Besides, each solver has two modes: batch and online. The online mode is a modified version which is scalable for input matrix of a large number of samples. You can set mode='online' in run_nmf function to switch to use the online mode.

The default beta loss is Frobenius (L2) distance, which is the most commonly used. By changing beta_loss parameter in run_nmf function, users can specify other beta loss metrics:

  • KL divergence: beta_loss='kullback-leibler' or beta_loss=1.0;
  • Itakura-Saito divergence: beta_loss='itakura-saito' or beta_loss=0;
  • Or any non-negative float number.

Notice that since online mode only works for L2 loss, if you specify other beta loss, run_nmf will automatically switch back to batch mode.

For the other parameters in run_nmf function, please type help(run_nmf) in your Python interpreter to view.


Data Integration using Integrative NMF (iNMF)

In this case, we have a list of k batches, with their corresponding non-negative numeric matrices to be integrated.

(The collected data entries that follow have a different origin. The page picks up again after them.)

(* ===== verification/Authorization.v ===== *)
(** * Authorization: [luminated/src/authorization.rs] and [daemon/authz.rs]

    The peer behind a connection, the semantic class of every request, the policies a
    connection stacks (socket access, recovery, session scope, authenticated subject),
    and the decision on a request's devices.  The daemon's state is locked twice around
    a decision: [authz.rs] compares the topology generation of the two, and here the
    two states are two arguments, so that the claims hold whatever happened between. *)

From S2P Require Import Prelude Model Graph Scenes Transition Policy PolicyRuntime Daemon Topology Persistence CollectionRegistry Descriptors Ownership PluginManager Protocol.
From stdpp Require Import pretty.

(** ** Peers *)

(** [Principal] of [authorization.rs]. *)
Inductive Peer :=
| Peer_Unix (uid gid : Z) (pid : option Z)
| Peer_Windows (sid : string) (pid : option Z).

Inductive RateLimitKey :=
| Key_Uid (uid : Z)
| Key_Sid (sid : string).
#[export] Instance RateLimitKey_eq : EqDecision RateLimitKey.
Proof. solve_decision. Defined.

Definition Peer_pid (p : Peer) : option Z :=
  match p with Peer_Unix _ _ pid | Peer_Windows _ pid => pid end.

Definition rate_limit_key (p : Peer) : RateLimitKey :=
  match p with
  | Peer_Unix uid _ _ => Key_Uid uid
  | Peer_Windows sid _ => Key_Sid sid
  end.

(** The identity the daemon runs as, on the platform it was built for. *)
Inductive DaemonIdentity :=
| Own_Uid (uid : Z)
| Own_Sid (sid : string).

Definition is_same_user_as_daemon (own : DaemonIdentity) (p : Peer) : bool :=
  match own, p with
  | Own_Uid own, Peer_Unix uid _ _ => (uid =? own)%Z
  | Own_Sid own, Peer_Windows sid _ => bool_decide (own = sid)
  | _, _ => false
  end.

Definition is_intrinsic_recovery (own : DaemonIdentity) (p : Peer) : bool :=
  match own, p with
  | Own_Uid own, Peer_Unix uid _ _ => (uid =? 0)%Z || (uid =? own)%Z
  | Own_Sid own, Peer_Windows sid _ => bool_decide (sid = own)
  | _, _ => false
  end.

(** [impl From<&Principal> for OwnerIdentity] *)
Definition owner_identity (p : Peer) : OwnerIdentity :=
  match p with
  | Peer_Unix uid _ _ =>
      match PrincipalId_new "unix" (pretty (Z.to_N uid)) with
      | Ok id => Owner_Principal id
      | Err _ => Owner_Uid uid
      end
  | Peer_Windows sid _ =>
      match PrincipalId_new "windows" sid with
      | Ok id => Owner_Principal id
      | Err _ => Owner_Sid sid
      end
  end.

(** ** Requests *)

Definition operation_for `{Wire} (request : Request) : option Operation :=
  match request with
  | Ping | IssueEventTicket => None
  | Request_ServerInfo | ListDevices | GetDevice _ | ListCollections | GetCollection _
  | ListScenes | GetScene _ | GetState _ | GetCollectionState _ => Some Observe
  | RefreshState _ => Some Refresh
  | ListWithdrawnDevices | PurgeWithdrawnDevice _ | Rescan | UnloadPlugin _ | ReloadPlugin _ =>
      Some DaemonAdministration
  | GetManagement | PatchManagement _ | ListPluginSetupWorkflows _ | StartPluginSetup _ _
  | RespondPluginSetup _ _ _ | GetPluginSetup _ | CancelPluginSetup _ => Some ManagePlugins
  | GetAccessPolicy | ReplaceAccessPolicy _ _ => Some ManagePolicy
  | CreateToken _ _ _ | ListTokens | RotateToken _ _ | RevokeToken _ => Some ManageAuthentication
  | CreateAttestation _ _ _ _ | ListAttestations | RevokeAttestation _ => Some AdministerFrontend
  | SetEffect _ | SetAppearanceSlots _ | SetBrightness _ | RestoreAppearance _ | ClearTarget _
  | BeginFrameStream _ | UploadFrame _ _ | EndFrameStream _ _ | BeginShmFrameStream _
  | EndShmFrameStream _ _ | ApplyScene _ _ | StartTransition _ | GetTransition _
  | AbortTransition _ | RenewTransition _ _ => Some Control
  | SaveCurrent _ => Some HardwareAdministration
  | Request_CreateCollection _ _ _ _ => Some CreateCollection
  | Request_DestroyCollection _ => Some DestroyCollection
  | AddCollectionMember _ _ | RemoveCollectionMember _ _ => Some ModifyCollection
  | Request_CreateScene _ _ _ | CaptureScene _ _ _ _ => Some CreateScene
  | ReplaceScene _ _ _ _ _ | RecaptureScene _ _ _ _ => Some ModifyScene
  | DeleteScene _ _ => Some DestroyScene
  end.

(** ** Policies *)

Inductive Decision :=
| Allow
| Deny (reason : option Text).

Definition allows (d : Decision) : bool := match d with Allow => true | Deny _ => false end.

(** The trait [AuthorizationPolicy]: a value of it is a policy object as it answers at the
    time of a request. *)
Record AuthorizationPolicy := {
  ap_authorize : Peer → Operation → list Resource → Decision;
  ap_session_principal : option Principal;
  ap_session_credential_id : option string;
  ap_frontend_principal : option Principal;
  ap_frontend_credential_id : option string;
  ap_name : string
}.

Definition SocketAccessPolicy : AuthorizationPolicy := {|
  ap_authorize _ _ _ := Allow;
  ap_session_principal := None; ap_session_credential_id := None;
  ap_frontend_principal := None; ap_frontend_credential_id := None;
  ap_name := "socket-access"
|}.

Definition IntrinsicRecoveryPolicy (own : DaemonIdentity) (inner : AuthorizationPolicy) :
    AuthorizationPolicy := {|
  ap_authorize principal operation resources :=
    if is_intrinsic_recovery own principal then Allow
    else ap_authorize inner principal operation resources;
  ap_session_principal := None; ap_session_credential_id := None;
  ap_frontend_principal := None; ap_frontend_credential_id := None;
  ap_name := "intrinsic-recovery"
|}.

Definition ScopedPolicy (inner : AuthorizationPolicy) (scope : SessionScope) :
    AuthorizationPolicy := {|
  ap_authorize principal operation resources :=
    if negb (SessionScope_allows scope operation resources)
    then Deny (Some (Lit "session scope denied access"))
    else ap_authorize inner principal operation resources;
  ap_session_principal := ap_session_principal inner;
  ap_session_credential_id := ap_session_credential_id inner;
  ap_frontend_principal := ap_frontend_principal inner;
  ap_frontend_credential_id := ap_frontend_credential_id inner;
  ap_name := "session-scope"
|}.

(** A managed policy, as it answers. *)
Definition Access : Type := AuthorizationRequest → result PolicyError AuthorizationDecision.

Definition unavailable : Decision :=
  Deny (Some (Lit "authorization policy unavailable: {error}")).

(** The answers of the policy for the subject and, if any, for the front end; the two are
    asked one after the other, so that they may come from different revisions. *)
Definition subject_decision (subject : result PolicyError AuthorizationDecision)
    (frontend : option (result PolicyError AuthorizationDecision)) : Decision :=
  match subject with
  | Err _ => unavailable
  | Ok subject =>
      if negb (is_allowed subject) then Deny (Lit <$> ad_reason subject)
      else
        match frontend with
        | None => Allow
        | Some (Ok decision) =>
            if is_allowed decision then Allow
            else Deny (Lit <$> match ad_reason decision with
                               | Some reason => Some reason
                               | None => ad_reason subject
                               end)
        | Some (Err _) => unavailable
        end
  end.

Record AuthenticatedSubject := {
  asp_subject : Principal;
  asp_frontend_actor : option Principal;
  asp_credential_id : option string;
  asp_frontend_credential_id : option string
}.

Definition subject_request (principal : Principal) (operation : Operation)
    (resources : list Resource) : AuthorizationRequest :=
  {| rq_principal := principal; rq_operation := operation; rq_resources := resources |}.

Definition AuthenticatedSubjectPolicy (access access' : Access) (s : AuthenticatedSubject) :
    AuthorizationPolicy := {|
  ap_authorize _ operation resources :=
    subject_decision (access (subject_request (asp_subject s) operation resources))
      ((λ actor, access' (subject_request actor operation resources)) <$> asp_frontend_actor s);
  ap_session_principal := Some (asp_subject s);
  ap_session_credential_id := asp_credential_id s;
  ap_frontend_principal := asp_frontend_actor s;
  ap_frontend_credential_id := asp_frontend_credential_id s;
  ap_name := "authenticated-subject"
|}.

Definition AuthenticatedSubject_new (subject : Principal) : AuthenticatedSubject := {|
  asp_subject := subject; asp_frontend_actor := None; asp_credential_id := None;
  asp_frontend_credential_id := None
|}.
Definition with_frontend_actor (s : AuthenticatedSubject) (actor : Principal)
    (credential_id : option string) : AuthenticatedSubject := {|
  asp_subject := asp_subject s; asp_frontend_actor := Some actor;
  asp_credential_id := asp_credential_id s; asp_frontend_credential_id := credential_id
|}.
Definition with_credential_id (s : AuthenticatedSubject) (credential_id : option string) :
    AuthenticatedSubject := {|
  asp_subject := asp_subject s; asp_frontend_actor := asp_frontend_actor s;
  asp_credential_id := credential_id; asp_frontend_credential_id := asp_frontend_credential_id s
|}.

(** ** Decisions on devices: [daemon/authz.rs] *)

(** [PluginManager::owner_name] *)
Definition owner_name (pm : PluginManager) (device : DeviceId) : option string :=
  owner ← pts_owner_by_device (pm_topology pm) !! DeviceId_as_str device;
  lp_name <$> List.find (λ p, bool_decide (lp_id p = owner)) (pm_loaded pm).

Definition resolve_resource (st : DaemonState) (pm : PluginManager) (device : DeviceId) :
    Resource := {|
  res_device_id := device;
  res_provider_instance := owner_name pm device;
  res_host_attached := from_option device_host_attached false (ds_devices st !! device);
  res_collections := list_to_set (collections_containing_device st device)
|}.

Definition resolve_resources (st : DaemonState) (pm : PluginManager) (devices : list DeviceId) :
    list Resource :=
  resolve_resource st pm <$> devices.

Definition permission_denied_response `{Wire} (reason : option Text) : Response :=
  RS_Error {| oe_code := Code_PermissionDenied; oe_retry_after_ms := None; oe_applied_targets := [] |}.

Definition authorization_conflict_response `{Wire} : Response :=
  response_of_error (DE_AuthorizationConflict
    (Lit "device topology changed during authorization; retry the request")).
(** One operation, with what it did: one-use credentials made and used, sessions opened
    by a token, tokens revoked or rotated, and their sessions told so. *)
Inductive service_step (s : AuthenticationService) :
    list service_event → AuthenticationService → Prop :=
| step_create_token id subject expires random f :
    service_step s [] (create_token s id subject expires random f).1
| step_revoke_token_record id f s' r :
    revoke_token_record s id f = (s', r) →
    service_step s (match r with Ok true => [Withdrawn id] | _ => [] end) s'
| step_rotate_token_record id expires random f s' r :
    rotate_token_record s id expires random f = (s', r) →
    service_step s (match r with Ok _ => [Withdrawn id] | Err _ => [] end) s'
| step_notify id : service_step s [Announced id] (notify_sessions s id)
| step_create_attestation name actor fa fc subject groups expires asked now random s' r :
    create_attestation_with_frontend s name actor fa fc subject groups expires asked now random = (s', r) →
    service_step s
      (match r with
       | Ok (_, secret) =>
           [Created (Use_Attestation name (token_hash (Credential_expose secret))) actor expires]
       | Err _ => []
       end) s'
| step_list_attestations actor now : service_step s [] (list_attestations s actor now).1
| step_revoke_attestation name actor : service_step s [] (revoke_attestation s name actor).1
| step_mint actor scope subject fa c fc expiry rx instant random s' r :
    Forall ticket_sized random →
    mint_with_frontend s actor scope subject fa c fc expiry rx instant random = (s', r) →
    service_step s
      (match r with
       | Ok ticket => [Created (Use_Ticket (EventTicket_expose ticket)) actor
                         (Some (instant + EVENT_TICKET_LIFETIME)%Z)]
       | Err _ => []
       end) s'
| step_take_ticket ticket actor instant s' r :
    take_ticket s ticket actor instant = (s', r) →
    service_step s
      (match r with
       | Some _ => [Used (Use_Ticket (EventTicket_expose ticket)) actor instant]
       | None => []
       end) s'
| step_prune instant now : service_step s [] (prune_expired s instant now)
| step_bearer credential now s' session :
    authenticate_bearer s credential now = (s', session) →
    service_step s (opened credential session) s'
| step_take_attestation name credential actor now s' r :
    take_attestation s name credential actor now = (s', r) →
    service_step s
      (match r with
       | Some _ => [Used (Use_Attestation name (token_hash (Credential_expose credential))) actor now]
       | None => []
       end) s'
| step_acquire provider s' p : acquire_session s provider = Some (s', p) → service_step s [] s'
| step_external provider p answer : service_step s [] (external_session s provider p answer).1
| step_end_lease provider channel ended : service_step s [] (end_lease s provider channel ended).

Inductive service_run (s : AuthenticationService) :
    list service_event → AuthenticationService → Prop :=
| run_nil : service_run s [] s
| run_step tr s' evs s'' :
    service_run s tr s' → service_step s' evs s'' → service_run s (tr ++ evs) s''.

(** *** One use *)

Definition live (s : AuthenticationService) (k : OneUse) (actor : Peer) (deadline : option Z) : Prop :=
  match k with
  | Use_Ticket value =>
      ∃ t, sv_tickets s !! value = Some t ∧ pt_actor t = actor ∧ deadline = Some (pt_expires_at t)
  | Use_Attestation name hash =>
      ∃ r, sv_attestations s !! name = Some r ∧ at_actor r = actor ∧ at_hash r = hash ∧
        at_expires_at r = deadline
  end.

(** What a step may do to the live credentials. *)
Definition uses_once (s : AuthenticationService) (evs : list service_event)
    (s' : AuthenticationService) : Prop :=
  (∀ k actor deadline, live s' k actor deadline →
     evs = [Created k actor deadline] ∨ live s k actor deadline ∧ Forall (λ e, about k e = false) evs) ∧
  (∀ k actor now, Used k actor now ∈ evs →
     evs = [Used k actor now] ∧ ∃ deadline, live s k actor deadline ∧ unexpired deadline now = true).

(** Steps that only drop credentials. *)
Definition drops (s s' : AuthenticationService) : Prop :=
  sv_tickets s' ⊆ sv_tickets s ∧ sv_attestations s' ⊆ sv_attestations s.
Lemma drops_live s s' k actor deadline : drops s s' → live s' k actor deadline → live s k actor deadline.
Proof.
  intros [Ht Ha]. destruct k; cbn.
  - intros (t & Hl & ?). exists t. split; [|done]. by eapply lookup_weaken.
  - intros (r & Hl & ?). exists r. split; [|done]. by eapply lookup_weaken.
Qed.
Definition no_use (e : service_event) : Prop :=
  match e with Created _ _ _ | Used _ _ _ => False | _ => True end.
Lemma drops_no_use s evs s' : drops s s' → Forall no_use evs → uses_once s evs s'.
Proof.
  intros Hd Hevs. split.
  - intros k actor deadline Hl. right. split; [by eapply drops_live|].
    eapply Forall_impl; [exact Hevs|]. by intros [].
  - intros k actor now Hin. exfalso. eapply Forall_forall in Hevs; [|exact Hin]. done.
Qed.
Lemma drops_uses_once s s' : drops s s' → uses_once s [] s'.
Proof. intros Hd. by apply drops_no_use. Qed.
Lemma drops_refl s : drops s s.
Proof. done. Qed.
Lemma drops_trans s1 s2 s3 : drops s1 s2 → drops s2 s3 → drops s1 s3.
Proof. intros [? ?] [? ?]. split; by etrans. Qed.
Lemma drops_retain_tickets s instant : drops s (retain_tickets s instant).
Proof. destruct s. split; cbn; [apply map_filter_subseteq|done]. Qed.
Lemma drops_retain_attestations s now : drops s (retain_attestations s now).
Proof. destruct s. split; cbn; [done|apply map_filter_subseteq]. Qed.

Lemma commit_tokens_credentials s f tokens s' :
  commit_tokens s f tokens = Ok s' →
  s' = set_tokens (if sv_token_path s then set_token_file s (Some tokens) else s) tokens.
Proof.
  unfold commit_tokens, persist_tokens. destruct s as [a b c d [] f' g h]; cbn; intros Hc; res_inv.
  - by simplify_eq.
  - done.
Qed.
Lemma drops_commit s f tokens s' : commit_tokens s f tokens = Ok s' → drops s s'.
Proof. intros ->%commit_tokens_credentials. by destruct s as [a b c d [] f' g h]. Qed.

Lemma drops_create_token s id subject expires random f :
  drops s (create_token s id subject expires random f).1.
Proof.
  unfold create_token. destruct (_ ≫= _) as [[s' secret]|e] eqn:Hr; [|done]. cbn.
  apply bind_Ok in Hr as ([replacement secret'] & _ & Hr). res_inv. simplify_eq. by eapply drops_commit.
Qed.
Lemma drops_rotate s id expires random f : drops s (rotate_token_record s id expires random f).1.
Proof.
  unfold rotate_token_record. destruct (_ ≫= _) as [[s' secret]|e] eqn:Hr; [|done]. cbn.
  apply bind_Ok in Hr as ([replacement secret'] & _ & Hr). res_inv. simplify_eq. by eapply drops_commit.
Qed.
Lemma drops_revoke s id f : drops s (revoke_token_record s id f).1.
Proof.
  unfold revoke_token_record. destruct (TokenStore_revoke _ _) as [replacement []]; cbn; [|done].
  destruct (commit_tokens _ _ _) eqn:Hc; cbn; [|done]. by eapply drops_commit.
Qed.
Lemma drops_notify s id : drops s (notify_sessions s id).
Proof. unfold notify_sessions. case_match; [|done]. by destruct s. Qed.
Lemma drops_session_channel s id : drops s (session_channel s id).1.
Proof. unfold session_channel. case_match; [done|]. by destruct s. Qed.
Lemma drops_bearer s credential now : drops s (authenticate_bearer s credential now).1.
Proof.
  unfold authenticate_bearer. destruct (TokenStore_authenticate _ _ _) as [t|]; [|done].
  pose proof (drops_session_channel s (tk_id t)) as Hd. by destruct (session_channel s (tk_id t)).
Qed.
Lemma drops_permits s provider g : drops s (set_permits s provider g).
Proof. by destruct s. Qed.
Lemma drops_external s provider p answer : drops s (external_session s provider p answer).1.
Proof.
  unfold external_session.
  destruct answer as [[identity|]|e]; [destruct (PrincipalId_new _ _)|..]; cbn;
    try apply drops_permits. by destruct s.
Qed.
Lemma drops_end_lease s provider channel ended : drops s (end_lease s provider channel ended).
Proof. unfold end_lease. eapply drops_trans; [|apply drops_permits]. destruct ended; by destruct s. Qed.

Lemma drops_list_attestations s actor now : drops s (list_attestations s actor now).1.
Proof. apply drops_retain_attestations. Qed.
Lemma drops_revoke_attestation s name actor : drops s (revoke_attestation s name actor).1.
Proof.
  unfold revoke_attestation. repeat case_match; try done. destruct s. split; [done|].
  cbn. apply delete_subseteq.
Qed.
Lemma drops_prune s instant now : drops s (prune_expired s instant now).
Proof. eapply drops_trans; [apply drops_retain_tickets|apply drops_retain_attestations]. Qed.
Lemma drops_acquire s provider s' p : acquire_session s provider = Some (s', p) → drops s s'.
Proof.
  unfold acquire_session. destruct (sv_providers s !! provider); [|done]. cbn.
  case_match; [|done]. intros [= <- _]. apply drops_permits.
Qed.
Lemma drops_take_ticket s ticket actor instant : drops s (take_ticket s ticket actor instant).1.
Proof.
  unfold take_ticket. case_match; [done|]. eapply drops_trans; [apply (drops_retain_tickets s instant)|].
  generalize (retain_tickets s instant). intros s1. repeat case_match; try done. destruct s1.
  split; [|done]. cbn. apply delete_subseteq.
Qed.
Lemma drops_take_attestation s name credential actor now :
  drops s (take_attestation s name credential actor now).1.
Proof.
  unfold take_attestation. repeat case_match; try done. destruct s. split; [done|].
  cbn. apply delete_subseteq.
Qed.

Lemma sv_attestations_set s v : sv_attestations (set_attestations s v) = v.
Proof. by destruct s. Qed.
Lemma sv_tickets_set s v : sv_tickets (set_tickets s v) = v.
Proof. by destruct s. Qed.
Lemma sv_tickets_set_attestations s v : sv_tickets (set_attestations s v) = sv_tickets s.
Proof. by destruct s. Qed.
Lemma sv_attestations_set_tickets s v : sv_attestations (set_tickets s v) = sv_attestations s.
Proof. by destruct s. Qed.

Lemma create_attestation_once s name actor fa fc subject groups expires asked now random s' r :
  create_attestation_with_frontend s name actor fa fc subject groups expires asked now random = (s', r) →
  uses_once s
    (match r with
     | Ok (_, secret) =>
         [Created (Use_Attestation name (token_hash (Credential_expose secret))) actor expires]
     | Err _ => []
     end) s'.
Proof.
  unfold create_attestation_with_frontend.
  destruct (_ ≫= _) as [verified|e]; [|intros [= <- <-]; by apply drops_uses_once].
  pose proof (drops_retain_attestations s now) as Hd. revert Hd.
  generalize (retain_attestations s now). intros s1 Hd.
  destruct (_ ≫= _) as [secret|e]; intros [= <- <-]; [|by apply drops_uses_once].
  split; [|by intros k a n ?%list_elem_of_singleton].
  intros k a deadline Hl. destruct k as [value|name' hash]; cbn in Hl.
  - rewrite sv_tickets_set_attestations in Hl. right. split; [|by repeat constructor].
    by eapply (drops_live s s1 (Use_Ticket value)).
  - destruct Hl as (record & Hrec & <- & <- & <-). rewrite sv_attestations_set in Hrec.
    apply lookup_insert_Some in Hrec as [[<- <-]|[Hne Hrec]]; [by left|]. right.
    split; [eapply drops_live; [exact Hd|]; by exists record|].
    repeat constructor. cbn. apply bool_decide_eq_false. congruence.
Qed.

Lemma unique_value_Some tickets random n value :
  Forall ticket_sized random → unique_value tickets random n = Ok (Some value) →
  tickets !! value = None ∧ length value = EVENT_TICKET_BYTES.
Proof.
  revert n. induction random as [|b random IH]; intros n Hr; destruct n; try done.
  apply Forall_cons in Hr as [Hb Hr]. cbn. destruct b as [v|e]; [|done]. cbn.
  case_bool_decide; [|by apply IH]. intros [= ->]. split; [done|by apply Hb].
Qed.
Lemma ticket_of_value value :
  length value = EVENT_TICKET_BYTES → ∃ t, EventTicket_new value = Ok t ∧ EventTicket_expose t = value.
Proof.
  intros Hl. exists (EventTicket_mk (Credential_mk value)). unfold EventTicket_new, Credential_new.
  destruct value as [|x value]; [done|].
  destruct (Z.ltb_spec MAX_CREDENTIAL_BYTES (Z.of_nat (length (x :: value)))) as [Hlt|_]; [|done].
  exfalso. unfold MAX_CREDENTIAL_BYTES, EVENT_TICKET_BYTES in *. lia.
Qed.

Lemma mint_Ok s actor scope subject fa c fc expiry rx instant random s' ticket :
  Forall ticket_sized random →
  mint_with_frontend s actor scope subject fa c fc expiry rx instant random = (s', Ok ticket) →
  let s1 := retain_tickets s instant in
  size (sv_tickets s1) < MAX_EVENT_TICKETS ∧ tickets_of s1 actor < MAX_EVENT_TICKETS_PER_ACTOR ∧
  sv_tickets s1 !! EventTicket_expose ticket = None ∧
  s' = set_tickets s1 (<[EventTicket_expose ticket := {|
         pt_actor := actor; pt_expires_at := (instant + EVENT_TICKET_LIFETIME)%Z; pt_scope := scope;
         pt_subject := subject; pt_frontend_actor := fa; pt_credential_id := c;
         pt_frontend_credential_id := fc; pt_authentication_expiry := expiry; pt_revocation := rx |}]>
         (sv_tickets s1)).
Proof.
  intros Hr. unfold mint_with_frontend. generalize (retain_tickets s instant). intros s1.
  destruct (_ ≫= _) as [value|e] eqn:Hc; [|by intros [=]].
  apply bind_Ok in Hc as ([] & H1%ensure_Ok%Nat.ltb_lt & Hc).
  apply bind_Ok in Hc as ([] & H2%ensure_Ok%Nat.ltb_lt & Hc).
  apply bind_Ok in Hc as (v & Hv & ->%ok_or_Ok). destruct (unique_value_Some _ _ _ _ Hr Hv) as [Hn Hl].
  destruct (ticket_of_value value Hl) as (t & Ht & <-). rewrite Ht. cbn. intros [= <- <-]. done.
Qed.
Lemma mint_Err s actor scope subject fa c fc expiry rx instant random s' e :
  Forall ticket_sized random →
  mint_with_frontend s actor scope subject fa c fc expiry rx instant random = (s', Err e) →
  s' = retain_tickets s instant.
Proof.
  intros Hr. unfold mint_with_frontend. generalize (retain_tickets s instant). intros s1.
  destruct (_ ≫= _) as [value|e'] eqn:Hc; [|by intros [= <-]].
  apply bind_Ok in Hc as ([] & _ & Hc). apply bind_Ok in Hc as ([] & _ & Hc).
  apply bind_Ok in Hc as (v & Hv & ->%ok_or_Ok). destruct (unique_value_Some _ _ _ _ Hr Hv) as [Hn Hl].
  destruct (ticket_of_value value Hl) as (t & Ht & _). rewrite Ht. by intros [=].
Qed.
(* ===== verification/Tasks.v ===== *)
(** * Tasks: how request handlers run

    A handler of the daemon is an [async fn]: it locks the shared state for short
    critical sections, asks the authorization policy, calls plugins and waits, and
    between any two of these the tasks of other connections run.  A handler is
    translated to a [task]; [runs] gives its executions, interleaved with arbitrary
    steps of [others], with a trace of what it did; a run may stop anywhere, as a
    dropped future does.  [wp] is a verification condition over traces: the [ok] of every
    event given the events before it, and a postcondition; [wp_sound] relates the two.
    [exec] runs a task alone, for examples. *)

From S2P Require Import Prelude Model Graph Scenes Transition Policy PolicyRuntime Daemon Topology Persistence CollectionRegistry Descriptors Ownership PluginManager PluginApply TransitionRegistry Protocol Authorization Authentication PolicyFiles.

(** ** The shared state *)

(** What the tasks of the daemon share ([ConnectionDependencies], [MutationExecutor]): the
    state behind its mutex, the plugin manager, the transitions, the state file, the
    authentication service and the access policy, and [owned_streams] of the connection. *)
Record World := {
  w_state : DaemonState;
  w_manager : PluginManager;
  w_transitions : TransitionRegistry;
  w_disk : option PersistedState;
  w_owned_streams : list TargetId;
  w_authentication : AuthenticationService;
  w_policy : RuntimeAccessPolicy PolicyFileStore
}.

Let X be such a list, and all matrices in X have the same number of features, i.e. each Xi in X has shape (Mi, N), where Mi is number of samples in batch i, and N is number of features.

The following code:

from nmf import integrative_nmf
H, W, V, err = integrative_nmf(X, n_components=20)

will perform iNMF, which results in the following non-negative matrices:

  • H: List of matrices of shape (Mi, 20), each of which represents the transformed coordinates of samples regarding components of the corresponding batch;
  • W of shape (20, N), representing the common composition (shared information) across the given batches in terms of features;
  • V: List of matrices of the same shape (20, N), each of which represents the batch-specific composition in terms of features of the corresponding batch,

along with the overall L2 loss between Xi and its approximation Hi * (W + Vi) for each batch i.

Advanced Settings

Similarly as in run_nmf function above, integrative_nmf provides 2 modes (batch and online) and 3 solvers: HALS, MU, and BPP. By default, batch HALS is used. You can switch to other solvers and modes by specifying algo and mode parameters.

There is another important parameter lam for the coefficient for regularization terms, with default value 5.0. If set to 0, then no regularization will be applied.

Notice that only L2 loss is accepted in iNMF.

For the other parameters in integrative_nmf function, please type help(integrative_nmf) in your Python interpreter to view.